Singer uważa też, że jedno życie może być bardziej wartościowe, niż inne. Na pytanie, czy można dokonać takiej oceny, odparł, że tak. "Jest rzeczą trudną decydować, czy życie jest lepsze, czy gorsze. Gdy jednak dziecko umiera w wieku dwóch lat, po tym, jak od urodzenia cierpiało na bolesną chorobę, to jego życie jest gorsze niż życie dziecka bez tej choroby. Porównania są więc możliwe" - powiedział.

"Etyk" bronił też prawa do mordowania dzieci narodzonych. Przyznał rację obrońcom życia, którzy stwierdają, że nie ma wyraźnej granicy między dzieckiem już urodzonym, a tymm, które jest w łonie matki. Singer wyciąga z tego jednak wniosek, że w pewnych skrajnych przypadkach, jak bardzo poważna choroba noworodka, można go zabić. Bo o tym, czy dzieci można jeszcze mordować, nie powinien decydować wiek, ale fakt rozwinięcia samoświadomości lub odczuwania bólu...

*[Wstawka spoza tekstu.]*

Definition ClvpDecoderLayer_forward (self : ClvpDecoderLayer) (rng_attn rng_mlp : nat → bool)
    (hidden_states : Tensor A) (past_key_value : option (Tensor A * Tensor A))
    (attention_mask : option (Tensor A)) (position_ids : option (Tensor Z))
    (head_mask : option (Tensor A)) (use_cache output_attentions : bool)
    : result (list tuple_item) :=
  let residual := hidden_states in
  hidden_states ← input_layernorm self hidden_states;
  attn_outputs ←
    ClvpSelfAttention_forward (attn self) rng_attn hidden_states None attention_mask
      position_ids past_key_value use_cache head_mask output_attentions;
  let '(attn_output, present, attn_weights) := attn_outputs in
  let outputs := [pair_or_none present; tensor_or_none attn_weights] in
  hidden_states ← add attn_output residual;
  let residual := hidden_states in
  hidden_states ← post_attention_layernorm self hidden_states;
  feed_forward_hidden_states ← ClvpDecoderMLP_forward (layer_mlp self) rng_mlp hidden_states;
  hidden_states ← add residual feed_forward_hidden_states;
  Ok (if use_cache then TensorItem hidden_states :: outputs
      else TensorItem hidden_states :: drop 1 outputs).

(** [ClvpDecoder.forward], lines 1086 to 1095: what the loop over the
    layers takes from the tuple of a layer.  [presents],
    [all_self_attentions] and [all_cross_attentions] are the tuples
    collected so far ([None] when they are not collected). *)
Definition tuple_get {X} (t : list X) (i : nat) : result X :=
  match t !! i with
  | Some x => Ok x
  | None => Raise (IndexError "tuple index out of range")
  end.

Record DecoderCollected : Type := {
  collected_hidden_states : tuple_item;
  presents : option (list tuple_item);
  all_self_attentions : option (list tuple_item);
  all_cross_attentions : option (list tuple_item)
}.

Definition tuple_append (t : option (list tuple_item)) (x : tuple_item)
    : result (option (list tuple_item)) :=
  match t with
  | Some t => Ok (Some (t ++ [x]))
  | None => Raise (TypeError "unsupported operand type(s) for +: 'NoneType' and 'tuple'")
  end.

Definition ClvpDecoder_collect (use_cache output_attentions add_cross_attention : bool)
    (outputs : list tuple_item) (so_far : DecoderCollected) : result DecoderCollected :=
  hidden_states ← tuple_get outputs 0;
  presents ←
    (if use_cache then
       present ← tuple_get outputs 1;
       tuple_append (presents so_far) present
     else Ok (presents so_far));
  '(all_self_attentions, all_cross_attentions) ←
    (if output_attentions then
       weights ← tuple_get outputs (if use_cache then 2 else 1);
       all_self_attentions ← tuple_append (all_self_attentions so_far) weights;
       all_cross_attentions ←
         (if add_cross_attention then
            cross ← tuple_get outputs (if use_cache then 3 else 2);
            tuple_append (all_cross_attentions so_far) cross
          else Ok (all_cross_attentions so_far));
       Ok (all_self_attentions, all_cross_attentions)
     else Ok (all_self_attentions so_far, all_cross_attentions so_far));
  Ok {| collected_hidden_states := hidden_states;
        presents := presents;
        all_self_attentions := all_self_attentions;
        all_cross_attentions := all_cross_attentions |}.

(** Lines 1068 to 1071: the tuples before the first layer. *)
Definition ClvpDecoder_collect_init (use_cache output_attentions add_cross_attention : bool)
    (hidden_states : Tensor A) : DecoderCollected :=
  {| collected_hidden_states := TensorItem hidden_states;
     presents := if use_cache then Some [] else None;
     all_self_attentions := if output_attentions then Some [] else None;
     all_cross_attentions :=
       if output_attentions && add_cross_attention then Some [] else None |}.

(** *** [ClvpEncoder.forward], lines 896 to 920: the rotary embedding and
    the layers

    [rotary] is the rotary module of the encoder, or [None]; the call
    returns the module as it leaves it.  Layer [idx] draws the dropout of
    its attention from [rng_attn idx] and that of its feed-forward block
    from [rng_mlp idx].  An entry of the tuple of a layer that is passed
    on as hidden states has to be a tensor. *)






(** *** [ClvpForCausalLM.prepare_inputs_for_generation]

    The keyword arguments that the method reads ([token_type_ids],
    [attention_mask], [position_ids] and [use_cache]) are arguments that
    are [None] when the keyword is absent.  [past_key_values] is [None] or
    a tuple of pairs of key and value states; the empty tuple is not
    [None] but counts as false.  The dict that is returned holds either
    ["inputs_embeds"] or ["input_ids"]: the field [mi_inputs].  What the
    statement [position_ids.masked_fill(attention_mask == 0, 1)] leaves in
    [position_ids] is the parameter [after_masked_fill]. *)

Definition truthy_cache (past_key_values : option (list (Tensor A * Tensor A))) : bool :=
  match past_key_values with
  | Some (_ :: _) => true
  | _ => false
  end.

(** Lines 1284 to 1296: only the tokens that the cache does not hold. *)
Definition generation_trim_inputs (input_ids : Tensor Z)
    (past_key_values : option (list (Tensor A * Tensor A)))
    (token_type_ids : option (Tensor Z)) : result (Tensor Z * option (Tensor Z)) :=
  match past_key_values with
  | Some ((key, _) :: _) =>
      past_length ← size key 2;
      n ← size input_ids 1;
      let remove_prefix_length :=
        if decide (past_length < n)%nat then Z.of_nat past_length else Z.of_nat n - 1 in
      input_ids ← slice_dim1_from remove_prefix_length input_ids;
      token_type_ids ←
        match token_type_ids with
        | Some token_type_ids =>
            n' ← size input_ids 1;
            Some <$> slice_dim1_from (- Z.of_nat n') token_type_ids
        | None => Ok None
        end;
      Ok (input_ids, token_type_ids)
  | _ => Ok (input_ids, token_type_ids)
  end.

(** Lines 1298 to 1308: the position ids from the attention mask. *)
Definition generation_position_ids (after_masked_fill : Tensor Z → Tensor Z → Tensor Z)
    (past_key_values : option (list (Tensor A * Tensor A)))
    (attention_mask position_ids : option (Tensor Z)) : result (option (Tensor Z)) :=
  match attention_mask, position_ids with
  | Some attention_mask, None =>
      let position_ids := sub_int 1 (cumsum_last attention_mask) in
      let position_ids := after_masked_fill position_ids attention_mask in
      if truthy_cache past_key_values
      then last_position ← select_dim1 (-1) position_ids;
           Some <$> unsqueeze (-1) last_position
      else Ok (Some position_ids)
  | _, _ => Ok None
  end.

Record ModelInputs : Type := {
  mi_inputs : Tensor A + Tensor Z;
  mi_past_key_values : option (list (Tensor A * Tensor A));
  mi_use_cache : option bool;
  mi_position_ids : option (Tensor Z);
  mi_token_type_ids : option (Tensor Z)
}.

Definition ClvpForCausalLM_prepare_inputs_for_generation
    (after_masked_fill : Tensor Z → Tensor Z → Tensor Z)
    (input_ids : Tensor Z) (past_key_values : option (list (Tensor A * Tensor A)))
    (inputs_embeds conditioning_embeds : option (Tensor A))
    (token_type_ids attention_mask position_ids : option (Tensor Z))
    (use_cache : option bool) : result ModelInputs :=
  input_ids_length ← tuple_last (shape input_ids);
  '(input_ids, token_type_ids) ←
    generation_trim_inputs input_ids past_key_values token_type_ids;
  position_ids ←
    generation_position_ids after_masked_fill past_key_values attention_mask position_ids;
  let position_ids :=
    match conditioning_embeds, past_key_values with
    | Some _, Some _ => Some (mkTensor [1%nat] [Z.of_nat input_ids_length])
    | _, _ => position_ids
    end in
  let model_inputs :=
    match inputs_embeds, past_key_values with
    | Some inputs_embeds, None => inl inputs_embeds
    | _, _ => inr input_ids
    end in
  Ok {| mi_inputs := model_inputs;
        mi_past_key_values := past_key_values;
        mi_use_cache := use_cache;
        mi_position_ids := position_ids;
        mi_token_type_ids := token_type_ids |}.

End Functions.

(** *** [ClvpConditioningEncoder.compute_groupnorm_groups]

    The [while] loop runs on fuel; [None] says that the fuel ran out with
    the loop still running.  [int(groups / 2)] truncates towards zero (the
    float division is exact for the group counts below [2^53]), and [%]
    raises on a zero divisor. *)

Definition groups_msg (groups : Z) : string :=
  "Number of groups for the GroupNorm must be greater than 2, but it is "
    +:+ pretty groups +:+ ".Please consider using a different `hidden_size`".

Fixpoint halve_until_divides (fuel : nat) (channels groups : Z) : option (result Z) :=
  match fuel with
  | O => None
  | S fuel' =>
      if decide (groups = 0) then Some (Raise (ZeroDivisionError "integer modulo by zero"))
      else if decide (channels mod groups ≠ 0)
           then halve_until_divides fuel' channels (groups `quot` 2)
           else Some (Ok groups)
  end.

(** Lines 645 to 648: the group count that the loop starts from. *)
Definition initial_groups (channels groups : Z) : Z :=
  if decide (channels ≤ 16) then 8 else if decide (channels ≤ 64) then 16 else groups.

Definition compute_groupnorm_groups (fuel : nat) (channels : Z) (groups : Z)
    : option (result Z) :=
  let groups := initial_groups channels groups in
  match halve_until_divides fuel channels groups with
  | None => None
  | Some (Raise e) => Some (Raise e)
  | Some (Ok groups) =>
      if decide (groups ≤ 2) then Some (Raise (ValueError (groups_msg groups)))
      else Some (Ok groups)
  end.

(** The default of the parameter [groups]. *)
Definition default_groups : Z := 32.

(** *** The [input_ids] / [inputs_embeds] arguments of the [forward]
    methods

    Each [forward] starts by resolving the two optional arguments; what
    the method does afterwards is the continuation [rest].  The call of
    [warn_if_padding_and_no_attention_mask] only logs. *)

Definition both_msg : string :=
  "You cannot specify both input_ids and inputs_embeds at the same time".

Definition neither_msg : string :=
  "You have to specify either input_ids or inputs_embeds".

(** A result is one of the two errors of the check. *)
Definition input_error {X} (r : result X) : Prop :=
  r = Raise (ValueError both_msg) ∨ r = Raise (ValueError neither_msg).

Section Forward.
Context {A Out : Type}.

(** [ClvpConditioningEncoder.forward], lines 668 to 677. *)
Definition ClvpConditioningEncoder_text_dims
    (input_ids : option (Tensor Z)) (inputs_embeds : option (Tensor A))
    : result (nat * nat) :=
  match input_ids, inputs_embeds with
  | Some _, Some _ => Raise (ValueError both_msg)
  | Some input_ids, None => unpack2 (shape input_ids)
  | None, Some inputs_embeds => unpack2 (tuple_init (shape inputs_embeds))
  | None, None => Raise (ValueError neither_msg)
  end.

Definition ClvpConditioningEncoder_forward
    (rest : nat → nat → option (Tensor Z) → result Out)
    (input_ids : option (Tensor Z)) (inputs_embeds : option (Tensor A)) : result Out :=
  '(batch_size, seq_length) ← ClvpConditioningEncoder_text_dims input_ids inputs_embeds;
  rest batch_size seq_length input_ids.

(** [ClvpEncoder.forward], lines 870 to 883. *)
Definition ClvpEncoder_inputs (token_embedding : Tensor Z → result (Tensor A))
    (input_ids : option (Tensor Z)) (inputs_embeds : option (Tensor A))
    : result (list nat * Tensor A) :=
  match input_ids, inputs_embeds with
  | Some _, Some _ => Raise (ValueError both_msg)
  | Some input_ids, None =>
      let input_shape := shape input_ids in
      n ← tuple_last input_shape;
      input_ids ← view [-1; Z.of_nat n] input_ids;
      inputs_embeds ← token_embedding input_ids;
      Ok (input_shape, inputs_embeds)
  | None, Some inputs_embeds => Ok (tuple_init (shape inputs_embeds), inputs_embeds)
  | None, None => Raise (ValueError neither_msg)
  end.

Definition ClvpEncoder_forward (token_embedding : Tensor Z → result (Tensor A))
    (rest : list nat → Tensor A → result Out)
    (input_ids : option (Tensor Z)) (inputs_embeds : option (Tensor A)) : result Out :=
  '(input_shape, inputs_embeds) ← ClvpEncoder_inputs token_embedding input_ids inputs_embeds;
  rest input_shape inputs_embeds.

(** [ClvpDecoder.forward], lines 1005 to 1019. *)
Definition ClvpDecoder_inputs
    (input_ids : option (Tensor Z)) (inputs_embeds : option (Tensor A))
    : result (list nat * option (Tensor Z)) :=
  match input_ids, inputs_embeds with
  | Some _, Some _ => Raise (ValueError both_msg)
  | Some input_ids, None =>
      let input_shape := shape input_ids in
      n ← tuple_last input_shape;
      input_ids ← view [-1; Z.of_nat n] input_ids;
      Ok (input_shape, Some input_ids)
  | None, Some inputs_embeds => Ok (tuple_init (shape inputs_embeds), None)
  | None, None => Raise (ValueError neither_msg)
  end.

Definition ClvpDecoder_forward
    (rest : list nat → option (Tensor Z) → option (Tensor A) → result Out)
    (input_ids : option (Tensor Z)) (inputs_embeds : option (Tensor A)) : result Out :=
  '(input_shape, input_ids) ← ClvpDecoder_inputs input_ids inputs_embeds;
  rest input_shape input_ids inputs_embeds.

End Forward.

Zapytany, co zrobiłby, gdyby stał przed płonącym domem i mógł uratować albo 200 świń, albo dziecko, odparł:
"Cierpienie zwierząt bywa niekiedy tak wielkie, że należałoby zdecydować uwolnić zwierzęta, a nie dziecko. Czy ten punkt zostałby osiągnięty przy 200 czy przy 200 milionach zwierząt, nie wiem. Nie wolno jednak pozwolić na spalenie nieskończonej ilości zwierząt, by ratować życie jednego dziecka".